** Opening Source data block **

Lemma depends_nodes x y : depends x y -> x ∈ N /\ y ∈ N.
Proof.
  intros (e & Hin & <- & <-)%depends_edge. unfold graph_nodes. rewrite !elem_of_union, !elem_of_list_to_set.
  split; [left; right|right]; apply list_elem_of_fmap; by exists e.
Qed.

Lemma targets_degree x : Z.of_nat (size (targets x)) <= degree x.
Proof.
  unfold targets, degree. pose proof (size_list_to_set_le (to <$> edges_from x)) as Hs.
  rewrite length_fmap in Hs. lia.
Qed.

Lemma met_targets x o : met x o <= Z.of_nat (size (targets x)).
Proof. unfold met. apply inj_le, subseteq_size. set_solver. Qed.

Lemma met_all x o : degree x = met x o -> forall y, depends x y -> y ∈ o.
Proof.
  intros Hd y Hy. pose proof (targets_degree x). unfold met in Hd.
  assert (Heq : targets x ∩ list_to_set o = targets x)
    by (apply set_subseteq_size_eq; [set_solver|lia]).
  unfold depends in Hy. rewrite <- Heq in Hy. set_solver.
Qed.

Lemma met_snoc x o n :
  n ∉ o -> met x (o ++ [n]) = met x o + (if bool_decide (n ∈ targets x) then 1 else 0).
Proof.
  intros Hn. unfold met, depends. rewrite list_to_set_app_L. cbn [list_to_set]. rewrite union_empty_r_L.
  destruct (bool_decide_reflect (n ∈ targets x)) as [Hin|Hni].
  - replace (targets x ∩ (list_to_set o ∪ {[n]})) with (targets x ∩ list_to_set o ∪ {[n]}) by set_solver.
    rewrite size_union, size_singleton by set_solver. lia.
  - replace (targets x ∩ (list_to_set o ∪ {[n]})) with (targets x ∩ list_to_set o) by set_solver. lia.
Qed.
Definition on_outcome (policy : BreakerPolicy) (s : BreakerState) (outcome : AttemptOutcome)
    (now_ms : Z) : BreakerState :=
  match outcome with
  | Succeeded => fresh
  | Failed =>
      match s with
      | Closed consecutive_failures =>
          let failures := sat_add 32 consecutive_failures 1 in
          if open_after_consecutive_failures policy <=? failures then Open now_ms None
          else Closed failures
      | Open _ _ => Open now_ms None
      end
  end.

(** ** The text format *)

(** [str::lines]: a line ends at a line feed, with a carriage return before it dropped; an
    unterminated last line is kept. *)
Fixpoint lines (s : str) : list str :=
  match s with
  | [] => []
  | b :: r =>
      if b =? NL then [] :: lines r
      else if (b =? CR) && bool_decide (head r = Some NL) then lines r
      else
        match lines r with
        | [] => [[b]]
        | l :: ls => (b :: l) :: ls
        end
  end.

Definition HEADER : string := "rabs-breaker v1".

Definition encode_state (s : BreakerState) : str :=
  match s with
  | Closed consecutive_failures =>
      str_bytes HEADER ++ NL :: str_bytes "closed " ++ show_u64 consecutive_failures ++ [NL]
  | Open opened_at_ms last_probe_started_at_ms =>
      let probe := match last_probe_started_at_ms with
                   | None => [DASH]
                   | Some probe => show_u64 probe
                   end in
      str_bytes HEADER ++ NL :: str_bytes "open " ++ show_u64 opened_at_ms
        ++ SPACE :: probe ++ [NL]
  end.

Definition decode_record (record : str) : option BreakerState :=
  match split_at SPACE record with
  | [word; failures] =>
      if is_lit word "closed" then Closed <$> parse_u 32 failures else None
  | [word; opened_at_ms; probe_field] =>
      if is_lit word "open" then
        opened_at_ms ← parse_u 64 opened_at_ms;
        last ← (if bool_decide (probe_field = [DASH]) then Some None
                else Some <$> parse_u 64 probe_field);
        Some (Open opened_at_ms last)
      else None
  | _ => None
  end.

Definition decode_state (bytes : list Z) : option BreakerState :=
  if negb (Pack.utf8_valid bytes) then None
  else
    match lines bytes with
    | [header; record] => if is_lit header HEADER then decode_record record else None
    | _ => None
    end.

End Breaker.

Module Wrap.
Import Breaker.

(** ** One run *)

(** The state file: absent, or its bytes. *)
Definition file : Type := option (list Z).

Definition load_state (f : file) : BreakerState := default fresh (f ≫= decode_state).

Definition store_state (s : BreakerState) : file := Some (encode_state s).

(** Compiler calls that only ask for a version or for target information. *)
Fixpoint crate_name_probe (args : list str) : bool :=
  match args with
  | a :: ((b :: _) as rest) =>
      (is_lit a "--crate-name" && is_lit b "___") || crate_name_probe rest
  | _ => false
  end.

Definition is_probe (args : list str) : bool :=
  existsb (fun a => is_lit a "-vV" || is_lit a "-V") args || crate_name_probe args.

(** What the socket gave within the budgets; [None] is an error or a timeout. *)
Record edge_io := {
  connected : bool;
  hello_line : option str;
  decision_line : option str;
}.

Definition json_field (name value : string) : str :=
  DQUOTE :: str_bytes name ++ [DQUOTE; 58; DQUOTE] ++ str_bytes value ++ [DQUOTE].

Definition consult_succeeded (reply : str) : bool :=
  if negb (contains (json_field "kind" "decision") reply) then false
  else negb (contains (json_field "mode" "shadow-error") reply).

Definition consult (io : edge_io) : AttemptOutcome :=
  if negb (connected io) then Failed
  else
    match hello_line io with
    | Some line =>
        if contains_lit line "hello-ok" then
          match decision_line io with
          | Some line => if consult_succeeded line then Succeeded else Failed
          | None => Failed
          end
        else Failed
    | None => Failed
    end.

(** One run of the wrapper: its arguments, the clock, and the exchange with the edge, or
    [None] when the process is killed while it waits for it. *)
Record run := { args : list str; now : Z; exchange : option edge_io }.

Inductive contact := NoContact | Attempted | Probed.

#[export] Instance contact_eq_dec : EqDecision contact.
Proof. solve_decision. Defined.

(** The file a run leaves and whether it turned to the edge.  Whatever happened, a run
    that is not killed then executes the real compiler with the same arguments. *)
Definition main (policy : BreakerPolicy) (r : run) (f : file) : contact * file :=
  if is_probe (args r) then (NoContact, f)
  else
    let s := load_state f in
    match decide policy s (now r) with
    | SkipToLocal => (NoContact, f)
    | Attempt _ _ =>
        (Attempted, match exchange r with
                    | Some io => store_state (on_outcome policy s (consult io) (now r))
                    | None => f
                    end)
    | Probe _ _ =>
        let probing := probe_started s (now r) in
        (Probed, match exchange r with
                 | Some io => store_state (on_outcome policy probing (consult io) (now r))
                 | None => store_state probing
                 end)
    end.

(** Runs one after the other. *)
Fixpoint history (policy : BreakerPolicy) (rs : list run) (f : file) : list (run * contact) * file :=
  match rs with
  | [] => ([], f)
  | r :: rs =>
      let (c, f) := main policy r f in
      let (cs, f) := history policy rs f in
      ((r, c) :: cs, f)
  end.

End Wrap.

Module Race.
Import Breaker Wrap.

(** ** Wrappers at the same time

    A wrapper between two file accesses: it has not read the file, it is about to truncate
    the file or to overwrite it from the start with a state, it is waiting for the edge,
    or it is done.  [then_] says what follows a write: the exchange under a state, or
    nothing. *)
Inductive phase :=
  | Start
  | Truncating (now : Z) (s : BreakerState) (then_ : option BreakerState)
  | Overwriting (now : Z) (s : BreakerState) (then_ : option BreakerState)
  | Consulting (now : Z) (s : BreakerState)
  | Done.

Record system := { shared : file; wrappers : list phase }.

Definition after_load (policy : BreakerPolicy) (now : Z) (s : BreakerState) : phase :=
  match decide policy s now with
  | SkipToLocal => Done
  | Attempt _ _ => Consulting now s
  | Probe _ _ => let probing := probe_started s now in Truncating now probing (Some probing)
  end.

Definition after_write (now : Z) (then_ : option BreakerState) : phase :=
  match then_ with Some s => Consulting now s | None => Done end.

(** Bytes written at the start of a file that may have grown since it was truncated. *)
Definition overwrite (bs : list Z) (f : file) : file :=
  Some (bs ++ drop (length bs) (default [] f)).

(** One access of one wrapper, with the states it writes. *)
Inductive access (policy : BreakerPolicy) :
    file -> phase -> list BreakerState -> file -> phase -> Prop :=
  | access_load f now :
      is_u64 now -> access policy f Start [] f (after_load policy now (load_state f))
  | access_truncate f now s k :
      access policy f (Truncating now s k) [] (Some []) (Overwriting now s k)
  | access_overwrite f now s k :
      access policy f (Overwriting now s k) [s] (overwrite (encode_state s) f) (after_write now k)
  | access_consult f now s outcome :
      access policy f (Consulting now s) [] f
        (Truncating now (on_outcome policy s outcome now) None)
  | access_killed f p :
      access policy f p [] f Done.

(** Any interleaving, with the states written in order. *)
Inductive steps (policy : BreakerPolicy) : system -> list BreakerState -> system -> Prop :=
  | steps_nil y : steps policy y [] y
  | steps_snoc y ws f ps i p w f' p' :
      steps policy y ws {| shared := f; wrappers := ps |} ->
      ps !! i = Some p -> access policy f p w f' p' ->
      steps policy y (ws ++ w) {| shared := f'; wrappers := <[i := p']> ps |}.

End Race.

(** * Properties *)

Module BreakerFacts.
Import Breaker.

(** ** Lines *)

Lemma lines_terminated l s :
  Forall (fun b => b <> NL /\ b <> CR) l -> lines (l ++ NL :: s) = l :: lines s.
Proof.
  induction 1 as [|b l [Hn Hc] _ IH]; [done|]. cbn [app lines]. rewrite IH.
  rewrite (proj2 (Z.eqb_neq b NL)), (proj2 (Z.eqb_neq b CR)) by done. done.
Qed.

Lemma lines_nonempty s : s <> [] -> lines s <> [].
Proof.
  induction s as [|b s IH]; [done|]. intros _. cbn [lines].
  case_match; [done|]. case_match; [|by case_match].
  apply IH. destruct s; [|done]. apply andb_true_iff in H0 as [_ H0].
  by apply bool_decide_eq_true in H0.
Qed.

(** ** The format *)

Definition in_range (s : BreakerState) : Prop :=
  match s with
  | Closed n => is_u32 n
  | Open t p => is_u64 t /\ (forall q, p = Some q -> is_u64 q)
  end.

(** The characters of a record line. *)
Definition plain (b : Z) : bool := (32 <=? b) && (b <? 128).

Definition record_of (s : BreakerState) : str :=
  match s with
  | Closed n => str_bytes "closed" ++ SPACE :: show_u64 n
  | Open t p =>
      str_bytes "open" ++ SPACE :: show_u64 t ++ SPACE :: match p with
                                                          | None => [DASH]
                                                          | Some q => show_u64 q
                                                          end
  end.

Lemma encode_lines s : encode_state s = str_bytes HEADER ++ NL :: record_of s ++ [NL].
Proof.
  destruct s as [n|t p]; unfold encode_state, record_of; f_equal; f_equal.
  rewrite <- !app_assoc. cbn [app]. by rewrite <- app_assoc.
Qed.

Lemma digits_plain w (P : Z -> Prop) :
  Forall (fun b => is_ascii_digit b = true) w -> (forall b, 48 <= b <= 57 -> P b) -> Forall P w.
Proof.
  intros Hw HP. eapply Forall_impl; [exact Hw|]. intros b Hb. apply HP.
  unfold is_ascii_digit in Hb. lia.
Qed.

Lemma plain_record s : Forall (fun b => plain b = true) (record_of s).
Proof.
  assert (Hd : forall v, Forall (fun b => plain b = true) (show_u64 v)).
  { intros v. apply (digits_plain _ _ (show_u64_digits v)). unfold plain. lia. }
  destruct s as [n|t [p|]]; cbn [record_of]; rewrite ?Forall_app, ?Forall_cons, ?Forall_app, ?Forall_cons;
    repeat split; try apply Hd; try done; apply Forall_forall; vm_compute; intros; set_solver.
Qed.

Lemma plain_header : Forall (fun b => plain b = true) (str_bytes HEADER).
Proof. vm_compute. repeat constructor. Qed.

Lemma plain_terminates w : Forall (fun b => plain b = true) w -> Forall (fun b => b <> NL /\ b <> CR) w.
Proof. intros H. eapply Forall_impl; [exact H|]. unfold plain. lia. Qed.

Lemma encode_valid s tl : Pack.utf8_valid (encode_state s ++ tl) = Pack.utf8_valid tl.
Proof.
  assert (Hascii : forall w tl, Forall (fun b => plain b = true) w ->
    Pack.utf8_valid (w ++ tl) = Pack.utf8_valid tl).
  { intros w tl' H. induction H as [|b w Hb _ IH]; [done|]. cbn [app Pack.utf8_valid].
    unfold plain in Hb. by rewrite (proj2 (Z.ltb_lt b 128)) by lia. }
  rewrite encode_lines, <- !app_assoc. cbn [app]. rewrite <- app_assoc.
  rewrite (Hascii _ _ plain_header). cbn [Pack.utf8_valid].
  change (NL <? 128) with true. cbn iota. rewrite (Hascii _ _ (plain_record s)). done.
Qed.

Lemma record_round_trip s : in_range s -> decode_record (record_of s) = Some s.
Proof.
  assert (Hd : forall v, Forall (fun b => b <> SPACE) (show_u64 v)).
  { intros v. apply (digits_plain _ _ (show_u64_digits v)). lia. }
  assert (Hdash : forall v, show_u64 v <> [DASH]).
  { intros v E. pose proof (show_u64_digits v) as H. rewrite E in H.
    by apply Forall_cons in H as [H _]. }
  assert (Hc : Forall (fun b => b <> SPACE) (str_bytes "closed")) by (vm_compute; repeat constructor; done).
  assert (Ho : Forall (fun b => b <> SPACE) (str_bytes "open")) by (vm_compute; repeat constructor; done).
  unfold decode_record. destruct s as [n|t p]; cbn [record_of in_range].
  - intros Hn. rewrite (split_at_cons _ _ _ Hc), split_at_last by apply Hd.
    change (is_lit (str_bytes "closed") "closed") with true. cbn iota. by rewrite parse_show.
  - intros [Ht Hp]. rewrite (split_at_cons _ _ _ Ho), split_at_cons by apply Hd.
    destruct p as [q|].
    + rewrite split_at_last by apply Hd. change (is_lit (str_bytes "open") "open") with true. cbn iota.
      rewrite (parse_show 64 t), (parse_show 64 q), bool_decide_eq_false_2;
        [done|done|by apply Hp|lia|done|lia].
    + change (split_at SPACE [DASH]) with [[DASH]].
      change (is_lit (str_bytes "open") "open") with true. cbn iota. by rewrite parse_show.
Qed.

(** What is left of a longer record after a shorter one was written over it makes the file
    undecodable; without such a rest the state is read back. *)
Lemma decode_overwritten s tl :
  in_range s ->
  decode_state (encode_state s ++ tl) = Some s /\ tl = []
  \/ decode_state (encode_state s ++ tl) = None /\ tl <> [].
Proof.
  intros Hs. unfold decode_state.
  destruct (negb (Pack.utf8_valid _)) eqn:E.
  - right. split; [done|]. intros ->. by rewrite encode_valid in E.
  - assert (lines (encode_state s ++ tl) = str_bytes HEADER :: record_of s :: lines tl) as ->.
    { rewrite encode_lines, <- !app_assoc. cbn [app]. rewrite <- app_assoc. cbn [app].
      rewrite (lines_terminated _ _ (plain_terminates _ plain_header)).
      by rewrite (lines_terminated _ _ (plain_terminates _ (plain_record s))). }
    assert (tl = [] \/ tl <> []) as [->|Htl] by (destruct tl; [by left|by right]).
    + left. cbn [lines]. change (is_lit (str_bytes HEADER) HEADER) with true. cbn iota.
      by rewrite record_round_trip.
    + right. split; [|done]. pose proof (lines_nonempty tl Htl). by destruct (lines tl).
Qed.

** Closing Source data block **

Task requirements
Using the data above, count the lines that include "Pack" and write the number alone.

Solution for this problem
6